In total, 3267 and 2008 patients achieved good P4P adherence for at least 1 year and at least 2 years, respectively. Compared with their matched controls, the better the adherence to the P4P program, the greater the reduction in mortality rate, with aHRs [95% CI] of 0.48 [0.38–0.62] and 0.36 [0.26–0.49], respectively, in the patients with a minimum of 1 year and 2 years good adherence to the P4P program (Table 3). Regarding the antidiabetic agents, insulin use with or without metformin/sulfonylurea was consistently associated with an increase in mortality in both subgroups. We then investigated whether the patients with good adherence to the P4P program still demonstrated survival benefits compared with those with poor adherence. Among the 5478 enrollees in the P4P program, there were 3470 and 2008 patients in the good adherence and poor adherence groups, respectively, according to the adherence status stratified by achieving good P4P adherence for at least 2 years (Supplemental Table 1, https://links.lww.com/MD/D768). The effect of the reduction in mortality was seen in the good adherence group (0.46 [0.34–0.61]) compared with the poor adherence group after multivariate adjustments (Supplemental Table 2, https://links.lww.com/MD/D769).

T3
Table 3:
Association between duration of good P4P adherence and mortality.

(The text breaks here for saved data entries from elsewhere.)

Lemma covers_auth : covers_step True (addAuthSecretDigests sha256_hex c1 (GetValuesOverlayMap (xt_Spec x)))
  (addAuthSecretDigests sha256_hex c2 (GetValuesOverlayMap (xt_Spec x))).
Proof.
  unfold addAuthSecretDigests. destruct (GetValuesOverlayMap (xt_Spec x)) as [m|] eqn:Hm; [|apply covers_skip]. cbn [mbind option_bind].
  destruct (as_object (json_get m "auth")) as [auth|] eqn:Ha; [|apply covers_skip].
  assert (forall key n, key ∈ ["passwordAuthSecret"; "groupsAuthSecret"] -> as_string (json_get auth key) = Some n -> n <> "" ->
    n ∈ whole_secrets x) as Hw.
  { intros key n Hkey Hn Hne. apply elem_of_app. right. apply elem_of_app. right. apply sortedUnique_elem. split; [done|].
    apply elem_of_app. right. rewrite Hm. apply elem_of_app. left. unfold authSecretReferences. rewrite Ha.
    assert (n ∈ string_ref (json_get auth key)).
    { destruct (json_get auth key); try done. injection Hn as ->. simpl. unfold nonempty. case_bool_decide; [done|by left]. }
    apply elem_of_app. rewrite !list_elem_of_In in Hkey. destruct Hkey as [<-|[<-|[]]]; auto. }
  eapply covers_mono; [|apply (covers_each (fun _ => True))]; [done|].
  apply list.Forall_forall. intros [key dk] Hin.
  assert (key ∈ ["passwordAuthSecret"; "groupsAuthSecret"]) as Hkey by set_solver.
  destruct (as_string (json_get auth key)) as [n|] eqn:Hn; [|apply covers_skip]. case_bool_decide; [apply covers_skip|].
  by eapply covers_mono; [|by apply covers_added, covers_named, covers_secret, (Hw key n)].
Qed.

Lemma covers_control : covers_step (forall n k, (n, k) ∈ control_keys x -> same_value n k)
  (addTrinoControlAuthSecretDigest c1 x) (addTrinoControlAuthSecretDigest c2 x).
Proof.
  unfold addTrinoControlAuthSecretDigest, control_keys.
  destruct (spec_TrinoControlAuth (xt_Spec x) ≫= ca_PasswordSecret) as [[n k]|] eqn:Hca;
    [|apply (covers_mono True); [by intros _ n k Hn%elem_of_nil|apply covers_skip]].
  eapply covers_mono; [|apply covers_added, covers_ref].
  - intros Hs n' k' [= -> ->]%list_elem_of_singleton. exact Hs.
  - apply elem_of_app. left. unfold control_keys. rewrite Hca. by left.
Qed.

Lemma covers_env : covers_step (forall n k, (n, k) ∈ env_keys x -> same_value n k)
  (addHelmEnvSecretDigests c1 (spec_HelmChartConfig (xt_Spec x))) (addHelmEnvSecretDigests c2 (spec_HelmChartConfig (xt_Spec x))).
Proof.
  unfold addHelmEnvSecretDigests.
  eapply covers_mono; [|apply (covers_each (fun e => forall n k, env_SecretKeyRef e = Some (n, k) -> n <> "" -> same_value n k))].
  - intros Hall n k [Hne (e & He & Hr)%list_elem_of_omap]%list_elem_of_filter. rewrite list.Forall_forall in Hall. by apply (Hall e He).
  - apply list.Forall_forall. intros e He. destruct (env_SecretKeyRef e) as [[n k]|] eqn:Hr;
      [|by apply (covers_mono True); [|apply covers_skip]].
    case_bool_decide as Hn; [apply (covers_mono True); [|apply covers_skip]; intros _ n' k' [= <- <-]; done|].
    eapply covers_mono; [|apply covers_added, covers_ref].
    + intros Hs n' k' [= <- <-] _. exact Hs.
    + apply elem_of_app. right. apply elem_of_app. left. apply list_elem_of_filter. split; [done|]. apply list_elem_of_omap. eauto.
Qed.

3.5 Multivariate stratified analysis and Kaplan–Meier survival estimates

The P4P cohort was associated with a reduced mortality rate in most of the stratified analysis, including the elderly (0.69 [0.53–0.90]), insulin users (0.47 [0.35–0.63]), liver disease (0.52 [0.33–0.80]), and renal disease (0.40 [0.20–0.78]) (Fig. 1). Kaplan–Meier survival curves showed a significance difference between the P4P group and control group (P < .0001 by the log rank test) (Supplemental Figure 1, https://links.lww.com/MD/D766).

F1
Figure 1:
Multivariate stratified analysis for associations between the pay for performance program and mortality.

4 Discussion

The results showed that within 5 years of the diagnosis of type 2 diabetes, participating in the P4P program was associated with a significant reduction in all-cause mortality compared with standard medical care alone. The positive effects of the P4P program existed across age- and disease-specific groups except for those with stroke, cancer and psychosis, which may be explained by high competing mortality of these diseases[22–24] and poor compliance due to the underlying diseases and conditions that can lead to a diminished P4P effect. In the subgroup analysis, the patients with a longer regular adherence to the P4P program had a greater reduction in mortality rate. Hence, both participating in and adhering to the P4P program played an important role in contributing to the reduction of mortality in the patients with newly diagnosed type 2 diabetes.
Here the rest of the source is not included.